Tomorrow, Mr Azimov, First Deputy Prime Minister of Uzbekistan, is coming to Moscow. Together, we will analyze in detail the implementation of decisions in trade and the economy, which were made by the last year's meeting of the intergovernmental commission on trade and economic cooperation. We will also identify priority issues, including those pertaining to the preparations for your visit to Tashkent, and the commission's next session in Moscow in November.

Naturally enough, the main prospects of our cooperation with Uzbekistan are in the fuel-and-energy sector.

I would also emphasize the aircraft building industry, because during the visit of Uzbek President, Mr Karimov, we signed an agreement of the integration of the Tashkent Chkalov Aviation Production Association into Russia's United Aircraft Building Corporation (UABC).

In addition, we have good prospects for cooperation in transportation, communications, science and technology.

As in any big business, there are also some problems, some bottlenecks. We will discuss them in detail tomorrow as well. We have also made progress. At the recent Government session, we approved the agreement on the protection of interests of migrant workers. Now it is being submitted to the State Duma for ratification. It will help us further promote cooperation.

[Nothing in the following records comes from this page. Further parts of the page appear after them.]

Lemma Inv_add self n o l w ch tok : Inv true self n o l -> hp_nativeOwner n = Some w -> channelOf n w = Some ch ->
  Inv true self (addBuffer (Some (mkReader w tok)) n).2 o ((ch, tok) :: l).
Proof.
  intros [HL HR HD HC HN Hk Hd Hb] Ew Ec. set (n' := (addBuffer _ n).2).
  assert (forall v, channelOf n' v = channelOf n v) as Hch by (intros; by apply channelOf_alter).
  assert (readersOf n' ≡ₚ mkReader w tok :: readersOf n) as Hp by (apply readersIn_insert, fresh_buffer).
  destruct (HN w Ew) as (ch' & Ec' & Es). rewrite Ec in Ec'. injection Ec' as <-.
  split; try done.
  - rewrite Hp. cbn. rewrite (omap_lease_ext n n') by done. unfold leaseOf at 1. cbn. by rewrite Hch, Ec, HL.
  - intros x. rewrite Hp, Hch. intros [->|Hx]%elem_of_cons; [|by apply HR]. exists ch. repeat split; [done|by apply Hk|done].
  - assert (forall x, x ∈ readersOf n -> channelOf n (rd_owner x) = Some ch -> rd_owner x = w) as Hxw.
    { intros x Hx Ex. destruct (HR x Hx) as (cx & Ecx & _ & H). rewrite Ex in Ecx. injection Ecx as <-.
      destruct (H Es) as [_ E']. congruence. }
    intros x y. rewrite !Hp, !Hch. intros [->|Hx]%elem_of_cons [->|Hy]%elem_of_cons; cbn; [done| | |by apply HD].
    + rewrite Ec. intros Ey. symmetry. by apply Hxw.
    + rewrite Ec. intros Ex. by apply Hxw.
  - intros v Hv. rewrite Hch in Hv. pose proof (HC v Hv) as H. rewrite (countOf_proper v _ _ Hp), countOf_cons. cbn [rd_owner]. change (hp_nativeOwner n') with (hp_nativeOwner n).
    assert (refsOf n' v = if decide (v = w) then S (refsOf n w) else refsOf n v) as Er.
    { unfold refsOf, n'. cbn. destruct (decide (v = w)) as [->|Hv'].
      - rewrite list_lookup_alter_eq. unfold channelOf in Ec. by destruct (hp_owners n !! w).
      - by rewrite list_lookup_alter_ne. }
    rewrite Er. destruct (decide (v = w)) as [->|Hv']; [rewrite (decide_True (P := w = w)) by done|rewrite (decide_False (P := w = v)) by congruence]; lia.
  - intros v Hv. rewrite Hch. by apply HN.
  - intros b h E'. cbn in E'. apply lookup_insert_Some in E' as [[_ <-]|[_ E']]; [done|by eapply Hb].
Qed.

Lemma Inv_copy st self n o l : Inv st self n o l -> Inv st self (addBuffer None n).2 o l.
Proof.
  intros HI. eapply Inv_alike; [|intros b h E'|exact HI].
  - split; try done. apply (readersIn_insert _ _ (mkHeapBuffer 1 None)), fresh_buffer.
  - cbn in E'. apply lookup_insert_Some in E' as [[_ <-]|[_ E']]; [done|by eapply iv_buffers].
Qed.

(** A buffer that is there, or none. *)
Definition made self (x : option SrcBuffer) (c : Core) : Prop :=
  exists n, Safe true self n c /\ match x with Some b => is_Some (hp_buffers n !! sb_id b) | None => True end.

(** Native memory, or the frame still to be given back. *)
Definition native_made ch f o l self n (x : option SrcBuffer) (c : Core) : Prop :=
  match x with Some _ => made self x c | None => Holds (has (ch, f) o l) n c end.

Lemma wp_leaseBuffer ch f w layout self o l n c : rl_ch (sr_link self) = Some ch -> Inv true self n o l ->
  hp_nativeOwner n = Some w -> Holds (has (ch, f) o l) n c ->
  wp (leaseBuffer f w layout self) (native_made ch f o l self n) c.
Proof.
  intros Es HI Ew Hc. unfold leaseBuffer, on_channel. rewrite Es.
  eapply wp_moves; [exact Hc|intros; by apply leased_step|]. intros [r tok] c1 H1. unfold leased in H1. cbn in *.
  case_bool_decide; cbn [negb].
  - destruct (iv_native _ _ _ _ _ HI w Ew) as (ch' & Ec & Es'). rewrite Es in Es'. injection Es' as <-.
    unfold newBuffer. eapply wp_heap; [exact H1|]. intros c2 H2. apply wp_ret. eexists. split.
    + exists o, ((ch, tok) :: l). split; [|exact H2]. by apply Inv_add.
    + cbn. by rewrite lookup_insert_eq.
  - apply wp_ret. cbn. eapply holds_mono; [exact H1|]. intros r'. apply refused_has.
Qed.

Lemma quietly_dmabufPlanes ps d first height bytes : quietly (dmabufPlanes ps d first height bytes) (fun _ => True).
Proof. intros n r. revert bytes. induction ps as [|i ps IH]; intros bytes; cbn [dmabufPlanes]; [by apply leaves_ret|]. walk (linked src_init) ltac:(apply IH). Qed.

Ltac asking H c' Hc' := eapply wp_quietly; [intros ? ?; solve [one|apply quietly_dmabufPlanes]|exact H|]; intros ? c' _ Hc'.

I hope that the momentum which has taken shape in our relations with Uzbekistan in trade, the economy and other spheres in the last few years will develop further.

In addition, on Wednesday I will chair a session of the Government Commission on Transportation and Communications. We will discuss as a separate issue the condition of sea ports and development of special economic zones. The Ministry of Economic Development has already conducted the first contests.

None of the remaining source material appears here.